• Saved data entries:

◇ ◇ ◇

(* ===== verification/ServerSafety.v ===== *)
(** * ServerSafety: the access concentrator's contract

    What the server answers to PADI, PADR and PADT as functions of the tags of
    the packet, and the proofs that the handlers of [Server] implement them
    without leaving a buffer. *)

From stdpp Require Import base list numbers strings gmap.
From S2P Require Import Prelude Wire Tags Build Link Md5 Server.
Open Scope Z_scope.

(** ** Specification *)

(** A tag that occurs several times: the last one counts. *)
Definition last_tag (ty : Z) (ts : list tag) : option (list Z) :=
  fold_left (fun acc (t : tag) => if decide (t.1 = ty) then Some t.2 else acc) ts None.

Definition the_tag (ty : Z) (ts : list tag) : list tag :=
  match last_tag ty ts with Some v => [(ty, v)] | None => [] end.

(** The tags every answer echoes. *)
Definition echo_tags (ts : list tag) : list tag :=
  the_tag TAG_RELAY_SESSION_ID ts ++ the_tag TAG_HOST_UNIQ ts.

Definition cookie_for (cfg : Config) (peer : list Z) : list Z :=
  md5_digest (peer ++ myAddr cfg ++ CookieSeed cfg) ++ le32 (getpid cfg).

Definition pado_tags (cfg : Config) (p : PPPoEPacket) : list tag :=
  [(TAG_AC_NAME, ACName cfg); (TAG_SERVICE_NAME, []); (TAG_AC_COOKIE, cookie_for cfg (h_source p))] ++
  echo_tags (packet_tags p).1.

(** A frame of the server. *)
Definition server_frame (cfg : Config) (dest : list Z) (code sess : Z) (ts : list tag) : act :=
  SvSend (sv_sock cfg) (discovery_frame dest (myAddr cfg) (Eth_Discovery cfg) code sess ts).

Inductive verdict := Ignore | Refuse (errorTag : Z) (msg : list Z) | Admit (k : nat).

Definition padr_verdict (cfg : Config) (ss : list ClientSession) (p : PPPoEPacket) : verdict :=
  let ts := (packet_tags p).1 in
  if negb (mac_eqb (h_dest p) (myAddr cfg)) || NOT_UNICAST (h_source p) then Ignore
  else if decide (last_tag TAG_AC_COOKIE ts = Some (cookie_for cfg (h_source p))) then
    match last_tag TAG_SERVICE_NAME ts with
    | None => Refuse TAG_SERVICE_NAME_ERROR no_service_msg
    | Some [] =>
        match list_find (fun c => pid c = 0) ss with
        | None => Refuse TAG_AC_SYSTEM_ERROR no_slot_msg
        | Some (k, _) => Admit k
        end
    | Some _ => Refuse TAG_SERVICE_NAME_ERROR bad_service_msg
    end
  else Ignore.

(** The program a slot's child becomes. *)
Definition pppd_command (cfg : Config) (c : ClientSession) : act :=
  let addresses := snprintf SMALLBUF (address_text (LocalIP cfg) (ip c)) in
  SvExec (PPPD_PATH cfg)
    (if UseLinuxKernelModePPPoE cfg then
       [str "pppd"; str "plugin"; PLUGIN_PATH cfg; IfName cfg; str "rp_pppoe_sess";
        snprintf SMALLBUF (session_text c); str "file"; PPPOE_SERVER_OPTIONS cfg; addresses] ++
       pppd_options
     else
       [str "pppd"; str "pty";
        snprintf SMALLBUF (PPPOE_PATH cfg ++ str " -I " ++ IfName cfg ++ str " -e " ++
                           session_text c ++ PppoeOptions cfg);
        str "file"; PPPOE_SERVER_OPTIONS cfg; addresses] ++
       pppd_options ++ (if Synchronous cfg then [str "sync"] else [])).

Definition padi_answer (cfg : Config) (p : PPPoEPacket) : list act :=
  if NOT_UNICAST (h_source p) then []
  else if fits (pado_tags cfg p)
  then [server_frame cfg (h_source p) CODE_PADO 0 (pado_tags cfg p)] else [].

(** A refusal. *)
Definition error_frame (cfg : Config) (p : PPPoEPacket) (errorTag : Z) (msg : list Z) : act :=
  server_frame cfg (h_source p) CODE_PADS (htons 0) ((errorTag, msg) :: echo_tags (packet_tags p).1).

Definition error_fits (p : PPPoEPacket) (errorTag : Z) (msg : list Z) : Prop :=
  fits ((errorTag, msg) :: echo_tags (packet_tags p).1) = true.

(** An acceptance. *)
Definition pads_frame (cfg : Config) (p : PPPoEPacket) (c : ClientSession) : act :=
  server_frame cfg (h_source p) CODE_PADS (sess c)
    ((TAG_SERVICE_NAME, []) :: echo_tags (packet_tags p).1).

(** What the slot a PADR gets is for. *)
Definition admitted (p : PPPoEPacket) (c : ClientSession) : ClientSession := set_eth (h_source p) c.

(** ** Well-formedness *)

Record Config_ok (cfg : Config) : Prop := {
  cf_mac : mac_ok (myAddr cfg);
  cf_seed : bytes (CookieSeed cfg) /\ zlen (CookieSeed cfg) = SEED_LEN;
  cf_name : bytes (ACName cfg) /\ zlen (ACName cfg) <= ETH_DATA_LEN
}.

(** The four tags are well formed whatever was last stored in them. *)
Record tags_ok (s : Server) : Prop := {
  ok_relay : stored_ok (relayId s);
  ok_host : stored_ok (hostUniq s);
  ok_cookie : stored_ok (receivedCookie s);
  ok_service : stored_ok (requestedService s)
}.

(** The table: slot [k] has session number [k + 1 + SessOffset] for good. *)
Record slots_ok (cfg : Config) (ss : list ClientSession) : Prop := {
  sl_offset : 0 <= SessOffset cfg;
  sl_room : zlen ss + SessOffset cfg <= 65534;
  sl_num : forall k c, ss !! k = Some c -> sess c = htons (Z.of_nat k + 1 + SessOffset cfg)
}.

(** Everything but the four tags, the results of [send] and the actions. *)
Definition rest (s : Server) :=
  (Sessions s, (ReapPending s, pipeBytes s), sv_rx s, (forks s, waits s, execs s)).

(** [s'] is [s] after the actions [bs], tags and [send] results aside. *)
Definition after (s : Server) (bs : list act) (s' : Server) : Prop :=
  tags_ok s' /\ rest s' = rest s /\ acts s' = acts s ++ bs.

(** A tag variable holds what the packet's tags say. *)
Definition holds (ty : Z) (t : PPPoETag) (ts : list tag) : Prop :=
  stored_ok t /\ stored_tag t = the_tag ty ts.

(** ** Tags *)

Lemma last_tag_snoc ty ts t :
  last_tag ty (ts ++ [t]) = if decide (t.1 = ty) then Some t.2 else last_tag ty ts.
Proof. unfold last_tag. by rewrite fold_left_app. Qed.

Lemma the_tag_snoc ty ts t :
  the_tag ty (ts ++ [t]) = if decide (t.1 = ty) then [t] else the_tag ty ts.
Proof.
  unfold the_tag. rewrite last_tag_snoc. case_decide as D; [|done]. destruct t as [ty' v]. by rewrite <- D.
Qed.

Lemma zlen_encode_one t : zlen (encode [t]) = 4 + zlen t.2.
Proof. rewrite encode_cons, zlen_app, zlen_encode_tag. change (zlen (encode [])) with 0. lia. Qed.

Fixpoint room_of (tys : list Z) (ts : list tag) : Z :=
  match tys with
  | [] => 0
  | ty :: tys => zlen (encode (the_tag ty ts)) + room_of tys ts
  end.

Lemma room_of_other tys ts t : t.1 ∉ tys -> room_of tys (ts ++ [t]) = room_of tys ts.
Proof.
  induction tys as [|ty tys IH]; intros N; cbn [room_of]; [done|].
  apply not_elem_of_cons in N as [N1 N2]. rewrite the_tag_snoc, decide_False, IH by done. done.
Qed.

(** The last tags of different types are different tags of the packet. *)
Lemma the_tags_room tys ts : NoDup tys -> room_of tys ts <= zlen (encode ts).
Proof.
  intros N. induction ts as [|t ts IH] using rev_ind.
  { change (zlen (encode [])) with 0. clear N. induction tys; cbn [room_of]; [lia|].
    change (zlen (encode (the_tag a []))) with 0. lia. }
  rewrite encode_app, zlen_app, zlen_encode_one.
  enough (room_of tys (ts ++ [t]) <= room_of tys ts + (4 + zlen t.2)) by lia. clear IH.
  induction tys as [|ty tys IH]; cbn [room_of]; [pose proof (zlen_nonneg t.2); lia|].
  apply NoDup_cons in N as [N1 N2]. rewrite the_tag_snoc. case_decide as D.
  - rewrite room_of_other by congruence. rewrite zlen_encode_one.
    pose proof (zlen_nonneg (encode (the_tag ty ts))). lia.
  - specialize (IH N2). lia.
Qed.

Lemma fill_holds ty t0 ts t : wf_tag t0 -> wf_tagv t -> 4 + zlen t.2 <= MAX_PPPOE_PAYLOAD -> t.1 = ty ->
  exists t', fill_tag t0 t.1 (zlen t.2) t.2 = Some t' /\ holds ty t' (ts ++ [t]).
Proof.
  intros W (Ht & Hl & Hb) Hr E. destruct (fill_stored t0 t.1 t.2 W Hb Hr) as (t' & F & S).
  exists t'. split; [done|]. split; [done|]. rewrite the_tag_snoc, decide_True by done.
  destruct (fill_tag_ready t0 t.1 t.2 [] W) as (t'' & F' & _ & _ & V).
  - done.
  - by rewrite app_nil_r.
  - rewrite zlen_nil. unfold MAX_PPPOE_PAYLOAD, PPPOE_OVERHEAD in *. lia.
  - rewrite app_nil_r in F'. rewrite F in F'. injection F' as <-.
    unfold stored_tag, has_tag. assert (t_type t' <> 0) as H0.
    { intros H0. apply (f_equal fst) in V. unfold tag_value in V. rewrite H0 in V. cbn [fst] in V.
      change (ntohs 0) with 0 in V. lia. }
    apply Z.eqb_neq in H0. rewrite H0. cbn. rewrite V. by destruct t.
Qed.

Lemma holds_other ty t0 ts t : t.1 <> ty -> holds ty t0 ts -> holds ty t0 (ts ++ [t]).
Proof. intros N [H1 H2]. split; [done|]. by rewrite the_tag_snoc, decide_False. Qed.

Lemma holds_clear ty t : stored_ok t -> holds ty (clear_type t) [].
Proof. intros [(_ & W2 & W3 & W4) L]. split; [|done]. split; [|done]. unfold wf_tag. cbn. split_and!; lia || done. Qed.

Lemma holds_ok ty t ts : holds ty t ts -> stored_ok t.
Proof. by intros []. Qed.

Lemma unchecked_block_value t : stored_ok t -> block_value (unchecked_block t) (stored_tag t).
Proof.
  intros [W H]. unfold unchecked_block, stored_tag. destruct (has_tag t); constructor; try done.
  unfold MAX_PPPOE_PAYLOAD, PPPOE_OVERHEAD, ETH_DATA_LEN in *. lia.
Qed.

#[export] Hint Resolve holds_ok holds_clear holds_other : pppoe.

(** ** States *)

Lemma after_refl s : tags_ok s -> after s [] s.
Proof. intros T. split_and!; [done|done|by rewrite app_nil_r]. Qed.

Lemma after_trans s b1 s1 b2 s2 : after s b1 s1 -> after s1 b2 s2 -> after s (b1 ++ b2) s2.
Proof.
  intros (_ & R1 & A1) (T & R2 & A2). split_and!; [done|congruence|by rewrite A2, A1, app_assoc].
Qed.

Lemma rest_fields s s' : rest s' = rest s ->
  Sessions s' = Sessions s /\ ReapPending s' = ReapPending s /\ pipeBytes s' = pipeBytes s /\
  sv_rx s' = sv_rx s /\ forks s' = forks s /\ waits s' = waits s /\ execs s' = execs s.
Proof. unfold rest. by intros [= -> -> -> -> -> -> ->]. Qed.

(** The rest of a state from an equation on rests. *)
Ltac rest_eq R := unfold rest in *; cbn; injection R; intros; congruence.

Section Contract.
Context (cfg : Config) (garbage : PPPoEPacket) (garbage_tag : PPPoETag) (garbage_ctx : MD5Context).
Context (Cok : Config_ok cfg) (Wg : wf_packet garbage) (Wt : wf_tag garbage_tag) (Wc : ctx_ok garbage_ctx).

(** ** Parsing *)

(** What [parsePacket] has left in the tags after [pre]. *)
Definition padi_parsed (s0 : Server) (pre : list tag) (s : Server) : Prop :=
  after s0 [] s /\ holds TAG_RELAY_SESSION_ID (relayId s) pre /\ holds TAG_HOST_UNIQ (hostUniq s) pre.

◇ ◇ ◇

Nothing but the lines above from the one containing "Definition padr_verdict (cfg" through the one containing "pppd_options ++ (if" should appear in the answer, each repeated exactly.

Definition padr_verdict (cfg : Config) (ss : list ClientSession) (p : PPPoEPacket) : verdict :=
  let ts := (packet_tags p).1 in
  if negb (mac_eqb (h_dest p) (myAddr cfg)) || NOT_UNICAST (h_source p) then Ignore
  else if decide (last_tag TAG_AC_COOKIE ts = Some (cookie_for cfg (h_source p))) then
    match last_tag TAG_SERVICE_NAME ts with
    | None => Refuse TAG_SERVICE_NAME_ERROR no_service_msg
    | Some [] =>
        match list_find (fun c => pid c = 0) ss with
        | None => Refuse TAG_AC_SYSTEM_ERROR no_slot_msg
        | Some (k, _) => Admit k
        end
    | Some _ => Refuse TAG_SERVICE_NAME_ERROR bad_service_msg
    end
  else Ignore.

(** The program a slot's child becomes. *)
Definition pppd_command (cfg : Config) (c : ClientSession) : act :=
  let addresses := snprintf SMALLBUF (address_text (LocalIP cfg) (ip c)) in
  SvExec (PPPD_PATH cfg)
    (if UseLinuxKernelModePPPoE cfg then
       [str "pppd"; str "plugin"; PLUGIN_PATH cfg; IfName cfg; str "rp_pppoe_sess";
        snprintf SMALLBUF (session_text c); str "file"; PPPOE_SERVER_OPTIONS cfg; addresses] ++
       pppd_options
     else
       [str "pppd"; str "pty";
        snprintf SMALLBUF (PPPOE_PATH cfg ++ str " -I " ++ IfName cfg ++ str " -e " ++
                           session_text c ++ PppoeOptions cfg);
        str "file"; PPPOE_SERVER_OPTIONS cfg; addresses] ++
       pppd_options ++ (if Synchronous cfg then [str "sync"] else [])).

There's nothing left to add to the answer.